$\newcommand{\Reals}{\mathbb{R}} \newcommand{\Nats}{\mathbb{N}} \newcommand{\PDK}{{k}} \newcommand{\IS}{\mathcal{X}} \newcommand{\FM}{\Phi} \newcommand{\Gram}{G} \newcommand{\RKHS}{\mathcal{H}} \newcommand{\prodDot}[2]{\left\langle#1,#2\right\rangle} \DeclareMathOperator*{\argmin}{arg\,min} \DeclareMathOperator*{\argmax}{arg\,max}$

Tutorial on modern kernel methods

Ingmar Schuster

(Zalando Research)

Overview¶

• Introduction
• Feature engineering and two simple classification algorithms
• Kernels and feature space
• Applications
  • mean embedding, conditional mean embedding and operators
  • Training GANs
  • Regression with uncertainty estimates
• Conclusion and outlook

Introduction¶

Kernel methods¶

• Support Vector Machines (SVMs) are a staple for classification
• Gaussian Processes (GPs) very popular for regression
• kernel mean embedding of distributions/conditional distributions
• recent techniques for representation learning/unsupervised learning
  • Deep Gaussian Processes
  • Compositional Kernel Machines
• very elegant mathematics

Gaussian Processes¶

• model for functions/continuous output
• for new input returns predicted output and uncertainty

Support Vector Machines¶

• model for classification
• map data nonlinearly to higher dimensionsal space
• separate points of different classes using a plane (i.e. linearly)
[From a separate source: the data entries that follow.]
(** X22: called with [--no-add-source --keep-empty] on tables whose rows
    all have one common width, the merge neither drops nor changes a
    row: the merged artifact is the rows of the artifacts, one artifact
    after the other in the order of their keys. *)
Theorem plain_merge_is_concatenation fs fs' w :
  MergeCsvsCli.main fs true true = (fs', Ok tt) ->
  glob_csv (csv_dir fs) <> [] ->
  (forall f row, f ∈ glob_csv (csv_dir fs) -> row ∈ rows_of f -> len row = w) ->
  out_file fs'
  = Some (flat_map rows_of (sorted (glob_csv (csv_dir fs)) natural_key)).
Proof.
  unfold MergeCsvsCli.main. cbn [negb]. intros Hrun Hne Hw.
  destruct (merge_csvs fs false false) as [fs1 [wrote|e]] eqn:Hmerge;
    [|discriminate].
  injection Hrun as ->.
  apply merge_csvs_ok in Hmerge. cbv zeta in Hmerge.
  destruct Hmerge as [(Hnil & _)|(_ & _ & -> & _)]; [done|].
  cbn [out_file]. f_equal. apply (merged_rows_plain _ w).
  intros f row Hf. apply Hw. by rewrite <- (sorted_perm natural_key).
Qed.

Lemma plain_merge_is_concatenation_witness :
  MergeCsvsCli.main lexicographic_listing true true
  = ({| csv_dir := csv_dir lexicographic_listing;
        out_file := Some [[lit "b"]; [lit "a"]] |}, Ok tt)
  /\ glob_csv (csv_dir lexicographic_listing) <> []
  /\ (forall f row,
        f ∈ glob_csv (csv_dir lexicographic_listing) -> row ∈ rows_of f ->
        len row = 1)
  /\ Some [[lit "b"]; [lit "a"]]
     = Some (flat_map rows_of
               (sorted (glob_csv (csv_dir lexicographic_listing)) natural_key)).
Proof.
  assert (Hrun : MergeCsvsCli.main lexicographic_listing true true
                 = ({| csv_dir := csv_dir lexicographic_listing;
                       out_file := Some [[lit "b"]; [lit "a"]] |}, Ok tt))
    by (vm_compute; reflexivity).
  assert (Hne : glob_csv (csv_dir lexicographic_listing) <> [])
    by (vm_compute; discriminate).
  assert (Hw : forall f row,
             f ∈ glob_csv (csv_dir lexicographic_listing) -> row ∈ rows_of f ->
             len row = 1).
  { intros f row Hf Hrow.
    replace (glob_csv (csv_dir lexicographic_listing))
      with [chunk_10_table_1; chunk_2_table_1] in Hf by (vm_compute; reflexivity).
    apply elem_of_cons in Hf as [->|Hf];
      [|apply list_elem_of_singleton in Hf as ->];
      apply list_elem_of_singleton in Hrow as ->; reflexivity. }
  split; [exact Hrun|]. split; [exact Hne|]. split; [exact Hw|].
  exact (plain_merge_is_concatenation lexicographic_listing _ 1 Hrun Hne Hw).
Defined.

End PlainMergeFacts.
Lemma value_bounds m e :
  (pow2 (e + (Zdigits2 (Z.pos m) - 1)) <= F2Q (Z.pos m) e)%Q ∧
  (F2Q (Z.pos m) e < pow2 (e + Zdigits2 (Z.pos m)))%Q.
Proof.
  destruct (Zdigits2_bounds (Z.pos m)) as [H1 H2]; [lia|].
  pose proof (Zdigits2_pos m). pose proof (Z.log2_nonneg (Z.pos m)).
  split.
  - rewrite <- F2Q_pow2 by lia. by apply F2Q_le.
  - rewrite <- F2Q_pow2 by lia. by apply F2Q_lt.
Qed.

Lemma digits_of_value m e kl kh :
  (pow2 kl <= F2Q (Z.pos m) e)%Q → (F2Q (Z.pos m) e < pow2 kh)%Q →
  kl < Zdigits2 (Z.pos m) + e <= kh.
Proof.
  intros Hl Hh. destruct (value_bounds m e) as [H1 H2]. split.
  - assert (kl < e + Zdigits2 (Z.pos m)); [|lia]. apply pow2_lt_inv. lra.
  - assert (e + (Zdigits2 (Z.pos m) - 1) < kh); [|lia]. apply pow2_lt_inv. lra.
Qed.

Lemma normal_exp_lt m e k :
  Zdigits2 (Z.pos m) = 53 → (F2Q (Z.pos m) e < pow2 k)%Q → e <= k - 53.
Proof.
  intros D Hlt. destruct (normal_bounds m e D) as [H1 _].
  assert (e + 52 < k); [|lia]. apply pow2_lt_inv. lra.
Qed.

Lemma shl_align_spec mx ex e' :
  (shl_align mx ex e').2 = Z.min ex e' ∧
  Z.pos (shl_align mx ex e').1 = Z.pos mx * 2 ^ (ex - Z.min ex e').
Proof.
  unfold shl_align. destruct (e' - ex) as [|d|d] eqn:Ed; cbn [fst snd].
  - replace (Z.min ex e') with ex by lia. rewrite Z.sub_diag. lia.
  - replace (Z.min ex e') with ex by lia. rewrite Z.sub_diag. lia.
  - replace (Z.min ex e') with e' by lia. rewrite iter_xO.
    split; [reflexivity|]. f_equal. f_equal. lia.
Qed.

(** Rounding a positive [mx × 2^ex] whose value lies in [2^kl, 2^kh), away
    from underflow and overflow: the result is normal and off by at most
    [2^(kh − 53)]. *)
Lemma binary_round_normal mx ex kl kh :
  (pow2 kl <= F2Q (Z.pos mx) ex)%Q → (F2Q (Z.pos mx) ex < pow2 kh)%Q →
  -1022 <= kl → kh <= 1023 →
  ∃ m e,
    binary_round prec emax false mx ex = S754_finite false m e ∧
    Zdigits2 (Z.pos m) = 53 ∧ kl - 52 <= e <= kh - 52 ∧
    (F2Q (Z.pos mx) ex - pow2 (kh - 53) <= F2Q (Z.pos m) e)%Q ∧
    (F2Q (Z.pos m) e <= F2Q (Z.pos mx) ex + pow2 (kh - 53))%Q.
Proof.
  intros Hl Hh Hkl Hkh.
  pose proof (digits_of_value mx ex kl kh Hl Hh) as Hd.
  unfold binary_round.
  change (Z.pos (digits2_pos mx)) with (Zdigits2 (Z.pos mx)).
  set (f := fexp prec emax (Zdigits2 (Z.pos mx) + ex)).
  assert (f = Zdigits2 (Z.pos mx) + ex - 53) as Hf
    by (unfold f, fexp, emin, prec, emax; lia).
  destruct (shl_align_spec mx ex f) as [He Hm].
  destruct (shl_align mx ex f) as [mz ez]. cbn [fst snd] in He, Hm.
  assert (0 <= ex - ez) as Hs by lia.
  assert (Zdigits2 (Z.pos mz) = Zdigits2 (Z.pos mx) + (ex - ez)) as Dz.
  { rewrite Hm, <- He. apply Zdigits2_shift; lia. }
  assert (F2Q (Z.pos mz) ez == F2Q (Z.pos mx) ex)%Q as Hval.
  { rewrite Hm, <- He, F2Q_shift by lia.
    by replace (ez + (ex - ez)) with ex by lia. }
  destruct (binary_round_aux_normal false (Z.pos mz) ez loc_Exact)
    as (m & e & Heq & Dm & Hexp & Hlo & Hhi); [lia|lia|lia|].
  exists m, e. split; [exact Heq|]. split; [exact Dm|]. split; [lia|].
  rewrite Hval in Hlo, Hhi.
  pose proof (pow2_le (Zdigits2 (Z.pos mz) + ez - 53) (kh - 53) ltac:(lia)).
  split; lra.
Qed.

Lemma to_Q_signed s m e :
  (to_Q (S754_finite s m e) == signed s (F2Q (Z.pos m) e))%Q.
Proof. destruct s; [apply to_Q_finite_neg|apply to_Q_finite]. Qed.

(** A sum that is positive and of known magnitude is rounded once. *)
Lemma SFadd_pos_sum mb eb sn mn en kl kh :
  let v := (F2Q (Z.pos mb) eb + signed sn (F2Q (Z.pos mn) en))%Q in
  (pow2 kl <= v)%Q → (v < pow2 kh)%Q → -1022 <= kl → kh <= 1023 →
  ∃ m e,
    SFadd prec emax (S754_finite false mb eb) (S754_finite sn mn en)
      = S754_finite false m e ∧
    Zdigits2 (Z.pos m) = 53 ∧ kl - 52 <= e <= kh - 52 ∧
    (v - pow2 (kh - 53) <= F2Q (Z.pos m) e)%Q ∧
    (F2Q (Z.pos m) e <= v + pow2 (kh - 53))%Q.
Proof.
  intros v Hl Hh Hkl Hkh. cbn [SFadd].
  set (ez := Z.min eb en).
  rewrite (shl_align_fst mb eb ez), (shl_align_fst mn en ez) by (unfold ez; lia).
  set (z := cond_Zopp false (Z.pos mb * 2 ^ (eb - ez)) +
            cond_Zopp sn (Z.pos mn * 2 ^ (en - ez))).
  assert (F2Q z ez == v)%Q as Hval.
  { unfold z, v. rewrite F2Q_add. cbn [cond_Zopp].
    rewrite F2Q_shift by (unfold ez; lia).
    replace (ez + (eb - ez)) with eb by lia.
    apply Qplus_comp; [reflexivity|].
    destruct sn; cbn [cond_Zopp signed].
    - rewrite F2Q_opp, F2Q_shift by (unfold ez; lia).
      by replace (ez + (en - ez)) with en by lia.
    - rewrite F2Q_shift by (unfold ez; lia).
      by replace (ez + (en - ez)) with en by lia. }
  pose proof (pow2_pos kl) as Hpos.
  destruct z as [|mz|mz].
  - rewrite F2Q_0 in Hval. lra.
  - cbn [binary_normalize]. rewrite <- Hval in Hl, Hh.
    destruct (binary_round_normal mz ez kl kh Hl Hh Hkl Hkh)
      as (m & e & Heq & Dm & He & Hlo & Hhi).
    exists m, e. rewrite Hval in Hlo, Hhi. done.
  - pose proof (F2Q_le (Z.neg mz) 0 ez ltac:(lia)) as Hneg.
    rewrite F2Q_0 in Hneg. lra.
Qed.

(** *** Baseline plus small noise *)

Lemma lit_0_03 : $0.03 = S754_finite false 8646911284551352 (-58).
Proof. vm_compute. reflexivity. Qed.

Lemma pow2_m6 : (pow2 (-6) == 1 # 64)%Q.
Proof. reflexivity. Qed.

Lemma value_0_02 :
  (to_Q $0.02 == 5764607523034235 # 288230376151711744)%Q.
Proof. vm_compute. reflexivity. Qed.

Lemma value_0_40 :
  (to_Q $0.40 == 7205759403792794 # 18014398509481984)%Q.
Proof. vm_compute. reflexivity. Qed.

Lemma value_0_03 :
  (F2Q 8646911284551352 (-58) == 8646911284551352 # 288230376151711744)%Q.
Proof. reflexivity. Qed.

Lemma small_noise_value noise :
  well_formed noise = true → leb (SFabs noise) $0.03 = true →
  (∃ s, noise = S754_zero s) ∨
  (∃ s m e, noise = S754_finite s m e ∧ (F2Q (Z.pos m) e <= 3 # 100)%Q).
Proof.
  intros Hwf Hle. rewrite lit_0_03 in Hle.
  destruct noise as [s|s| |s m e]; try discriminate.
  - left. by exists s.
  - right. exists s, m, e. split; [reflexivity|].
    cbn [SFabs] in Hle. unfold leb in Hle.
    cbn [well_formed] in Hwf. apply Z.leb_le in Hwf. unfold prec in Hwf.
    destruct (value_bounds m e) as [_ Hv].
    apply SFleb_pos_spec in Hle as [He|[-> Hm]].
    + pose proof (pow2_le (e + Zdigits2 (Z.pos m)) (-6) ltac:(lia)) as Hp.
      rewrite pow2_m6 in Hp. lra.
    + pose proof (F2Q_le (Z.pos m) 8646911284551352 (-58) Hm) as Hp.
      rewrite value_0_03 in Hp. lra.
Qed.

Lemma signed_bounds s v : (0 <= v)%Q → (- v <= signed s v)%Q ∧ (signed s v <= v)%Q.
Proof. intros Hv. destruct s; cbn [signed]; split; lra. Qed.

Lemma baseline_values_range :
  Forall (λ b : float,
            (5057 # 100000 <= to_Q b)%Q ∧ (to_Q b <= 22501 # 100000)%Q)
         baseline_values.
Proof.
  assert (forallb (λ b : float,
            Qle_bool (5057 # 100000) (to_Q b) &&
            Qle_bool (to_Q b) (22501 # 100000)) baseline_values = true)
    as Hall by (vm_compute; reflexivity).
  apply forallb_Forall in Hall.
  eapply Forall_impl; [exact Hall|]. intros b Hb. cbn beta in Hb.
  apply andb_prop in Hb as [H1 H2]. by rewrite <- !Qle_bool_iff.
Qed.

(** Baseline plus noise is a normal number within 2⁻⁵⁴ of the exact sum. *)
Lemma noisy_baseline (b noise : float) :
  b ∈ baseline_values (F:=float) →
  well_formed noise = true → leb (SFabs noise) $0.03 = true →
  ∃ m e,
    (b + noise)%A = S754_finite false m e ∧
    Zdigits2 (Z.pos m) = 53 ∧ -58 <= e <= -54 ∧
    (to_Q b + to_Q noise - pow2 (-54) <= F2Q (Z.pos m) e)%Q ∧
    (F2Q (Z.pos m) e <= to_Q b + to_Q noise + pow2 (-54))%Q.
Proof.
  intros Hb Hwf Hle.
  pose proof baseline_values_normal as Hn. rewrite Forall_forall in Hn.
  pose proof baseline_values_range as Hr. rewrite Forall_forall in Hr.
  destruct (Hn b Hb) as [Hbr (mb & eb & -> & Db)].
  specialize (Hr _ Hb). pose proof (to_Q_finite mb eb) as HB.
  float_ops.
  destruct (small_noise_value noise Hwf Hle) as [[s ->]|(s & m & e & -> & Hv)].
  - exists mb, eb. split; [reflexivity|]. split; [exact Db|].
    split; [exact (normal_price_exp mb eb Hbr)|].
    pose proof (pow2_pos (-54)).
    assert (to_Q (S754_zero s) == 0)%Q as HN by reflexivity.
    split; lra.
  - pose proof (to_Q_signed s m e) as HN.
    assert (0 <= F2Q (Z.pos m) e)%Q as H0.
    { pose proof (F2Q_le 0 (Z.pos m) e ltac:(lia)) as H0.
      by rewrite F2Q_0 in H0. }
    pose proof (signed_bounds s _ H0) as [Hs1 Hs2].
    destruct (SFadd_pos_sum mb eb s m e (-6) (-1))
      as (mx & ex & Heq & Dx & Hex & Hlo & Hhi); [| |lia|lia|].
    { rewrite pow2_m6. lra. }
    { rewrite pow2_m1. lra. }
    change (-1 - 53) with (-54) in *.
    exists mx, ex. split; [exact Heq|]. split; [exact Dx|]. split.
    + split; [lia|]. apply (normal_exp_lt mx ex (-1)); [exact Dx|].
      rewrite pow2_m1. rewrite pow2_m54 in Hhi. lra.
    + split; lra.
Qed.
Feature engineering and two classification algorithms¶

Feature engineering in Machine Learning¶

• feature engineering: map data to features with function $\FM:\IS\to \RKHS$
  • handle nonlinear relations with linear methods ($\FM$ nonlinear)
  • handle non-numerical data (e.g. text)

Working in Feature Space¶

• want Feature Space $\RKHS$ (the codomain of $\FM$) to be vector space to get nice mathematical structure
• definition of inner products induces norms and possibility to measure angles
• can use linear algebra in $\RKHS$ to solve ML problems
  • inner products
  • angles
  • norms
  • distances
• induces nonlinear operations on the Input Space (domain of $\FM$)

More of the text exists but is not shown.